Karen Cleveland:
Literatura

Karen Cleveland: "Los espías dejan sus ideas políticas en la puerta"

Como extrabajadora de la CIA, Cleveland tuvo que someter su obra a la aprobación previa de un organismo que verifica que no se difunde información confidencial.

Corren malos tiempos para los servicios de inteligencia en Estados Unidos, puestos en el disparadero por el presidente Donald Trump, pero la exanalista de la CIA y ahora novelista Karen Cleveland asegura que los espías "dejan sus ideas políticas en la puerta" al ir a trabajar.


Con su primer libro "Toda la verdad" (que hoy sale a la venta editado por Planeta), Cleveland abre una ventana al mundo cotidiano que ella vivió durante ocho años en ese cuartel general de Langley, Virginia, que el cine y la televisión han hecho tan familiar.


Inscrito en el género de moda, la novela negra doméstica, el libro habla de "gente normal que trabaja detrás de un ordenador, tiene problemas financieros y se las tiene que arreglar cuando algún hijo se pone enfermo", explica Cleveland en una entrevista con Efe.

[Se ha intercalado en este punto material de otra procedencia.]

Lemma outbox_exactly_once_witness :
  box_view (sample_box None sample_events) = (["1"; "3"]%string, [1%nat]) /\ (sm_data <$> accepted (calls (sample_box None sample_events).1)) = [[1]; [3]] /\
  exists D, D ++ entries (sample_box None sample_events).2 ≡ₚ seq 0 3.
Proof.
  split; [by vm_compute|]. split; [by vm_compute|]. destruct (outbox_exactly_once _ _ _ true 2 "dead" None 0 _ _ _ box_sample_reach) as (_&_&D&_&_&Ho&Hn).
  exists D. exact (proj1 (Ho Hn)).
Defined.

(** ** Divergences *)

(** When the message of a later entry cannot be built, [Flush] returns with the slice half
    compacted: an entry that failed before is there twice, and an accepted one is still there and
    is sent again. *)
Example flush_build_error_duplicates :
  box_view (sample_box (Some (mkSecurity true None "")) [BEnqueue "up" [1] 0; BEnqueue "down" [2] 0; BEnqueue "up" [3] 0; BFlush]) = (["1"]%string, [1; 1; 2]%nat) /\
  box_view (sample_box (Some (mkSecurity true None "")) [BEnqueue "up" [1] 0; BEnqueue "up" [2] 0; BEnqueue "up" [3] 0; BFlush; BFlush]) = (["1"; "2"]%string, [0; 1; 2]%nat).
Proof. by vm_compute. Qed.
(* ===== verification/MsgHeader.v ===== *)
(** * Message headers (src/server/client.go, src/server/stream.go)

    Headers are a block of bytes: a line with the version and an optional status, one line per
    key and value, and an empty line, each ended by CR LF.  The server looks up, sets and removes
    keys by searching the bytes.  Slices are values here; that [setHeader] and the removals may
    overwrite the slice they are given is not modelled. *)

From stdpp Require Import pretty.
From Stdlib Require Import Ascii.
From S2P Require Import Prelude.

Module Hdr.
Open Scope char_scope.

Notation bytes := (list ascii).
Definition lit (s : string) : bytes := String.list_ascii_of_string s.

Definition CR : ascii := "013".
Definition LF : ascii := "010".
Definition CRLF : bytes := [CR; LF].
Definition hdrLine : bytes := lit "NATS/1.0" ++ CRLF.
Definition emptyHdrLine : bytes := hdrLine ++ CRLF.

(** [bytes.Index]. *)
Definition has_prefix (s pat : bytes) : bool := bool_decide (take (length pat) s = pat).

Fixpoint Index (s pat : bytes) : option nat :=
  if has_prefix s pat then Some O else
  match s with
  | [] => None
  | _ :: s => S <$> Index s pat
  end.

Definition at_byte (s : bytes) (i : nat) (c : ascii) : bool := bool_decide (s !! i = Some c).

(** The offset grows by the length of the key, which is not empty when the loop continues. *)
Fixpoint key_loop (fuel : nat) (key hdr : bytes) (offset : nat) : option nat :=
  match fuel with
  | O => None
  | S fuel =>
      match Index (drop offset hdr) key with
      | None => None
      | Some index =>
          if Nat.ltb index 2 then None else
          let index := (index + offset)%nat in
          if Nat.leb (length hdr - 1) index || negb (at_byte hdr (index - 1) LF) || negb (at_byte hdr (index - 2) CR)
          then key_loop fuel key hdr (index + length key)
          else if Nat.leb (length hdr) (index + length key) then None
          else if negb (at_byte hdr (index + length key) ":") then key_loop fuel key hdr (index + length key)
          else Some index
      end
  end.

Definition getHeaderKeyIndex (key hdr : bytes) : option nat := key_loop (S (length hdr)) key hdr 0.

Fixpoint skip_spaces (s : bytes) : bytes :=
  match s with
  | " " :: s => skip_spaces s
  | _ => s
  end.

Fixpoint until_crlf (s : bytes) : bytes :=
  match s with
  | [] => []
  | c :: s' => if Ascii.eqb c CR && at_byte s' 0 LF then [] else c :: until_crlf s'
  end.

(** [None] is the nil slice. *)
Definition sliceHeader (key hdr : bytes) : option bytes :=
  index ← getHeaderKeyIndex key hdr; Some (until_crlf (skip_spaces (drop (index + length key + 1) hdr))).

Definition getHeader (key hdr : bytes) : option bytes := sliceHeader key hdr.

(** ** Setting *)

Definition has_suffix (s pat : bytes) : bool := bool_decide (drop (length s - length pat) s = pat) && Nat.leb (length pat) (length s).

Definition setHeader (key val hdr : bytes) : bytes :=
  match getHeaderKeyIndex key hdr with
  | Some start =>
      let valStart := (start + length key + 1)%nat in
      let valStart := if at_byte hdr valStart " " then S valStart else valStart in
      match Index (drop valStart hdr) [CR] with
      | None => hdr
      | Some valEnd =>
          let valEnd := (valEnd + valStart)%nat in
          let extra := (Z.of_nat (length val) - (Z.of_nat valEnd - Z.of_nat valStart))%Z in
          if ((0 <? extra) && (max_int64 - Z.of_nat (length hdr) <? extra))%Z then hdr
          else take valStart hdr ++ val ++ drop valEnd hdr
      end
  | None =>
      let '(hdr, val) := if negb (Nat.eqb (length hdr) 0) && has_suffix hdr CRLF then (take (length hdr - 2) hdr, val ++ CRLF) else (hdr, val) in
      let newSize := u64 (Z.of_nat (length hdr) + Z.of_nat (length key) + 1 + 1 + Z.of_nat (length val) + 2) in
      if (max_int64 <? newSize)%Z then hdr else hdr ++ key ++ [":"; " "] ++ val ++ CRLF
  end.

(** ** Removing *)

(** Every round removes at least the two bytes of a line end. *)
Fixpoint remove_loop (fuel : nat) (key hdr : bytes) : bytes :=
  match fuel with
  | O => hdr
  | S fuel =>
      match getHeaderKeyIndex key hdr with
      | None => hdr
      | Some start =>
          if Nat.ltb start 1 || negb (at_byte hdr (start - 1) LF) then hdr else
          if negb (at_byte hdr (start + length key) ":") then hdr else
          match Index (drop start hdr) CRLF with
          | None => hdr
          | Some stop =>
              let hdr := take start hdr ++ drop (start + stop + 2) hdr in
              if Nat.leb (length hdr) (length emptyHdrLine) then [] else remove_loop fuel key hdr
          end
      end
  end.

Definition removeHeaderIfPresent (hdr key : bytes) : bytes := remove_loop (S (length hdr)) key hdr.

Fixpoint remove_prefix_loop (fuel : nat) (prefix hdr : bytes) (index : nat) : bytes :=
  match fuel with
  | O => hdr
  | S fuel =>
      if Nat.leb (length hdr) index then hdr else
      match Index (drop index hdr) prefix with
      | None => hdr
      | Some start =>
          let index := (index + start)%nat in
          if Nat.ltb index 1 || negb (at_byte hdr (index - 1) LF) then hdr else
          match Index (drop (index + length prefix) hdr) CRLF with
          | None => hdr
          | Some stop =>
              let hdr := take index hdr ++ drop (index + stop + length prefix + 2) hdr in
              if Nat.leb (length hdr) (length emptyHdrLine) then [] else remove_prefix_loop fuel prefix hdr index
          end
      end
  end.

Definition removeHeaderIfPrefixPresent (hdr prefix : bytes) : bytes := remove_prefix_loop (S (length hdr)) prefix hdr 0.

Definition removeHeaderStatusIfPresent (hdr : bytes) : bytes :=
  let k := lit "NATS/1.0" in
  match Index hdr [CR] with
  | None => hdr
  | Some i =>
      if negb (has_prefix hdr k) || Nat.leb i (length k) then hdr else
      let hdr := take (length k) hdr ++ drop i hdr in
      if Nat.eqb (length hdr) (length emptyHdrLine) then [] else hdr
  end.

(** ** Generating *)

(** What [http.Header.Write] does with one key and value: nothing for a key that is not a token,
    and line breaks and outer blanks of the value go. *)
Definition token_char (c : ascii) : bool :=
  let n := nat_of_ascii c in
  (Nat.leb 48 n && Nat.leb n 57) || (Nat.leb 65 n && Nat.leb n 90) || (Nat.leb 97 n && Nat.leb n 122) || existsb (Ascii.eqb c) (lit "!#$%&'*+-.^_`|~").

Definition valid_key (key : bytes) : bool := negb (Nat.eqb (length key) 0) && forallb token_char key.

Fixpoint trim_front (s : bytes) : bytes :=
  match s with
  | c :: s' => if existsb (Ascii.eqb c) [" "; "009"; CR; LF] then trim_front s' else s
  | [] => []
  end.

Definition trim_value (v : bytes) : bytes :=
  reverse (trim_front (reverse (trim_front ((fun c => if Ascii.eqb c CR || Ascii.eqb c LF then " " else c) <$> v)))).

Definition write_header (key value : bytes) : bytes :=
  if valid_key key then key ++ [":"; " "] ++ trim_value value ++ CRLF else [].

Definition genHeader (hdr key value : bytes) : bytes :=
  (if Nat.ltb 2 (length hdr) then take (length hdr - 2) hdr else hdrLine) ++ write_header key value ++ CRLF.

(** [client.setHeader]: the new message, and the sizes that go to the publish arguments. *)
Definition client_setHeader (mqtt : bool) (pa_hdr : Z) (key value msg : bytes) : bytes * Z * Z :=
  let '(front, omi) :=
    if (2 <? pa_hdr)%Z then
      let hdr := removeHeaderIfPresent (take (Z.to_nat pa_hdr - 2) msg) key in
      (if Nat.eqb (length hdr) 0 then hdrLine else hdr, Z.to_nat pa_hdr)
    else (hdrLine, O) in
  let hdr := front ++ write_header key value ++ CRLF in
  let res := hdr ++ drop omi msg in
  (res, Z.of_nat (length hdr), (Z.of_nat (length res) - (if mqtt then 0 else 2))%Z).

(** ** What is read from headers *)

Definition LinearEventHeader : bytes := lit "Nats-Event-Type".
Definition lower (c : ascii) : ascii := let n := nat_of_ascii c in if Nat.leb 65 n && Nat.leb n 90 then ascii_of_nat (n + 32) else c.

(** [strings.EqualFold] and [strings.TrimSpace] on ASCII. *)
Definition equal_fold (a b : bytes) : bool := bool_decide (lower <$> a = lower <$> b).
Definition trim_space (s : bytes) : bytes :=
  let t := (fix go (s : bytes) := match s with c :: s' => if existsb (Ascii.eqb c) [" "; "009"; "010"; "011"; "012"; "013"] then go s' else s | [] => [] end) in
  reverse (t (reverse (t s))).

Definition isLinearEvent (pa_hdr : Z) (msg : bytes) : bool :=
  if (pa_hdr <=? 0)%Z || (Z.of_nat (length msg) <? pa_hdr)%Z then false else
  equal_fold (trim_space (default [] (sliceHeader LinearEventHeader (take (Z.to_nat pa_hdr) msg)))) (lit "Linear").

Fixpoint parse_digits (d : bytes) (n : Z) : Z :=
  match d with
  | [] => n
  | c :: d =>
      let v := Z.of_nat (nat_of_ascii c) in
      if ((v <? 48) || (57 <? v))%Z then -1 else parse_digits d (i64 (i64 (n * 10) + (v - 48)))
  end.

(** The overflow of [n*10] is not checked. *)
Definition parseInt64 (d : bytes) : Z := match d with [] => -1 | _ => parse_digits d 0 end.

Section ttl.
(** [time.ParseDuration], in nanoseconds; the float64 quotient of [Seconds] is taken as exact. *)
Context (ParseDuration : bytes -> option Z).

(** [None] is the error. *)
Definition parseMessageTTL (ttl : bytes) : option Z :=
  if bool_decide (lower <$> ttl = lit "never") then Some (-1)%Z else
  match ParseDuration ttl with
  | Some dur => if (dur <? 1000000000)%Z then None else Some (Z.quot dur 1000000000)
  | None => let t := parseInt64 ttl in if (t <? 0)%Z then None else Some t
  end.

Definition getMessageTTL (hdr : bytes) : option Z :=
  match getHeader (lit "Nats-TTL") hdr with
  | None | Some [] => Some 0%Z
  | Some ttl => parseMessageTTL ttl
  end.
End ttl.

Definition isSubjectDeleteMarker (hdr : bytes) : bool :=
  negb (Nat.eqb (length (default [] (sliceHeader (lit "Nats-Marker-Reason") hdr))) 0) || bool_decide (sliceHeader (lit "KV-Operation") hdr = Some (lit "PURGE")).

Definition getMessageScheduler (hdr : bytes) : bytes := default [] (getHeader (lit "Nats-Scheduler") hdr).
Definition getMsgId (hdr : bytes) : bytes := default [] (getHeader (lit "Nats-Msg-Id") hdr).
Definition getExpectedStream (hdr : bytes) : bytes := default [] (getHeader (lit "Nats-Expected-Stream") hdr).
Definition getExpectedLastMsgId (hdr : bytes) : bytes := default [] (getHeader (lit "Nats-Expected-Last-Msg-Id") hdr).

Definition expected_seq (key hdr : bytes) : option Z :=
  match sliceHeader key hdr with
  | None | Some [] => None
  | Some b => Some (u64 (parseInt64 b))
  end.

Definition getExpectedLastSeq (hdr : bytes) : option Z := expected_seq (lit "Nats-Expected-Last-Sequence") hdr.
Definition getExpectedLastSeqPerSubject (hdr : bytes) : option Z := expected_seq (lit "Nats-Expected-Last-Subject-Sequence") hdr.
Definition getRollup (hdr : bytes) : bytes := lower <$> default [] (getHeader (lit "Nats-Rollup") hdr).

End Hdr.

Esa gente normal -"no todos los que trabajan en la CIA son James Bond o Jason Bourne", bromea- tampoco tiene una agenda política determinada, como ha sugerido Trump al ser investigado por sus conexiones con Rusia.


"Es frustrante que la CIA sólo salga en las noticias cuando hay algo negativo. La agencia tiene muchos éxitos que nunca se escuchan porque son secretos. Ahora se dice que la comunidad de inteligencia es muy política, y no lo es. Por mi experiencia allí, la gente deja sus ideas políticas al entrar por la puerta", subraya.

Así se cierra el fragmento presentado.